Explanation: Sensitivity labels classify content and can apply protections such as encryption and access restrictions.


Question 6

Which Microsoft Purview solution helps organizations discover overshared content that may present AI-related risks?

A. Data Security Posture Management (DSPM) for AI
B. Microsoft Planner
C. Exchange Online Protection
D. Windows Defender Firewall

Answer: A

Explanation: DSPM for AI identifies sensitive data exposure risks and recommends remediation actions.


Question 7

How does Microsoft Defender help protect environments that use Copilot?

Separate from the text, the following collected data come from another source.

(* ===== verification/JsNumText.v ===== *)
(** * JsNumText: numbers read from text and written as text

    [geocodeScenes] reads the coordinates of a result with [parseFloat]
    (src/unnamed/part_000, line 224) and the list shows them with
    [toFixed(4)] (line 376).  This file holds the two conversions between
    strings of UTF-16 code units and binary64 numbers, as the language
    defines them: the longest decimal literal a text starts with, its exact
    value rounded to the nearest number, ties to even; and the decimal
    digits of the nearest multiple of a power of ten, the larger on a
    tie. *)

From Stdlib Require Import ZArith NArith Lia SpecFloat DecimalPos DecimalN.
From S2P Require Import Prelude JsNum JsString JsText.

(** ** Digits *)

Definition is_digit (c : code_unit) : bool := ((48 <=? c) && (c <=? 57))%N.

Definition digit_value (c : code_unit) : Z := Z.of_N c - 48.

(** A text made of decimal digits. *)
Definition all_digits (s : jsstring) : Prop := Forall (λ c, is_digit c = true) s.

(** The value of a run of decimal digits, most significant first. *)
Definition digits_value (ds : jsstring) : Z :=
  foldl (λ n c, 10 * n + digit_value c)%Z 0%Z ds.

(** The longest run of digits a text starts with, and what follows it. *)
Fixpoint span_digits (s : jsstring) : jsstring * jsstring :=
  match s with
  | c :: s' =>
      if is_digit c then let '(ds, r) := span_digits s' in (c :: ds, r)
      else ([], s)
  | [] => ([], [])
  end.

(** Whether [s] starts with the units of [p]. *)
Fixpoint starts_with (p s : jsstring) : bool :=
  match p, s with
  | [], _ => true
  | c :: p', d :: s' => (c =? d)%N && starts_with p' s'
  | _ :: _, [] => false
  end.

(** ** Reading: [parseFloat] *)

(** A decimal literal: an infinity, or a sign with digits and a power of
    ten, standing for [digits * 10 ^ exponent]. *)
Inductive literal : Type :=
| LitInfinity (negative : bool)
| LitDecimal (negative : bool) (digits exponent : Z).

(** An optional sign. *)
Definition read_sign (s : jsstring) : bool * jsstring :=
  match s with
  | c :: r => if (c =? 45)%N then (true, r)
              else if (c =? 43)%N then (false, r) else (false, s)
  | [] => (false, [])
  end.

(** The exponent part: [e] or [E], an optional sign and at least one
    digit.  Without digits there is no exponent part and the [e] belongs
    to what follows the literal. *)
Definition read_exponent (s : jsstring) : Z :=
  match s with
  | c :: r =>
      if (c =? 101)%N || (c =? 69)%N then
        let '(negative, r) := read_sign r in
        match span_digits r with
        | ([], _) => 0
        | (ds, _) => if negative then - digits_value ds else digits_value ds
        end
      else 0
  | [] => 0
  end%Z.

(** The digits after a decimal point, when the text starts with one. *)
Definition read_fraction (s : jsstring) : jsstring * jsstring :=
  match s with
  | c :: r => if (c =? 46)%N then span_digits r else ([], s)
  | [] => ([], [])
  end.

(** The longest literal a text starts with: a sign, then [Infinity], or
    digits with a point somewhere among them or next to them, then an
    exponent part.  There is none when no digit stands before or after the
    point. *)
Definition read_literal (s : jsstring) : option literal :=
  let '(negative, r) := read_sign s in
  if starts_with (str_lit "Infinity") r then Some (LitInfinity negative)
  else
    let '(int_part, r) := span_digits r in
    let '(fraction, r) := read_fraction r in
    match int_part ++ fraction with
    | [] => None
    | ds => Some (LitDecimal negative (digits_value ds)
                    (read_exponent r - Z.of_nat (length fraction)))
    end.

(** The number nearest to [digits * 10 ^ exponent], ties to even.  With a
    negative exponent the quotient is computed with enough binary digits
    for the rounding to see on which side of a midpoint the value lies. *)
Definition num_of_decimal (negative : bool) (digits exponent : Z) : jsnum :=
  match digits, exponent with
  | Zpos m, Zneg k =>
      let '(q, e, l) := SFdiv_core_binary 53 1024 (Zpos m) 0 (10 ^ Zpos k) 0 in
      binary_round_aux 53 1024 negative q e l
  | Zpos m, _ => binary_round 53 1024 negative (Z.to_pos (Zpos m * 10 ^ exponent)) 0
  | _, _ => S754_zero negative
  end.

Definition literal_value (l : literal) : jsnum :=
  match l with
  | LitInfinity negative => S754_infinity negative
  | LitDecimal negative digits exponent => num_of_decimal negative digits exponent
  end.

(** [parseFloat(s)]: white space is skipped, whatever follows the literal
    is ignored, and a text that starts with no literal gives NaN. *)
Definition parseFloat (s : jsstring) : jsnum :=
  match read_literal (trim_start s) with
  | Some l => literal_value l
  | None => S754_nan
  end.

(** ** Writing: [toFixed] *)

(** The decimal digits of a natural number, most significant first. *)
Definition digits_of (n : Z) : jsstring := uint_units (N.to_uint (Z.to_N n)).

(** The integer [n] for which [n / 10 ^ f] is nearest to [m * 2 ^ e], the
    larger one when two are as near. *)
Definition scaled (f : nat) (m : positive) (e : Z) : Z :=
  let v := (Zpos m * 10 ^ Z.of_nat f)%Z in
  match e with
  | Zneg k => (v + 2 ^ (Zpos k - 1)) / 2 ^ Zpos k
  | _ => v * 2 ^ e
  end%Z.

A. By creating user accounts automatically
B. By replacing Microsoft Entra ID permissions
C. By detecting threats, compromised identities, and suspicious activities
D. By bypassing DLP policies

Answer: C

Explanation: Microsoft Defender provides threat detection, investigation, and response capabilities that protect organizational resources.


Question 8

Which statement best describes the relationship between Copilot and oversharing?

A. Copilot automatically fixes overshared content
B. Copilot creates oversharing by default
C. Copilot ignores shared permissions entirely
D. Copilot may reveal existing oversharing issues because it can efficiently locate accessible content

Answer: D

Explanation: Copilot does not create oversharing problems but can make improperly shared content easier to discover.


Question 9

Which security control can require multifactor authentication before a user accesses Microsoft 365 resources and Copilot?

A. SharePoint version history
B. Conditional Access
C. Retention labels
D. Exchange journaling

Answer: B

Explanation: Conditional Access policies can require MFA, compliant devices, or other conditions before granting access.


Question 10

Which statement about Copilot security is correct?

A. Copilot has unrestricted access to all tenant data.
B. Copilot ignores Microsoft Purview protections.
C. Copilot only follows Microsoft Defender policies.
D. Copilot inherits existing Microsoft 365 permissions and compliance controls.

Answer: D

Explanation: Copilot respects permissions, security settings, compliance policies, and governance controls already configured within Microsoft 365.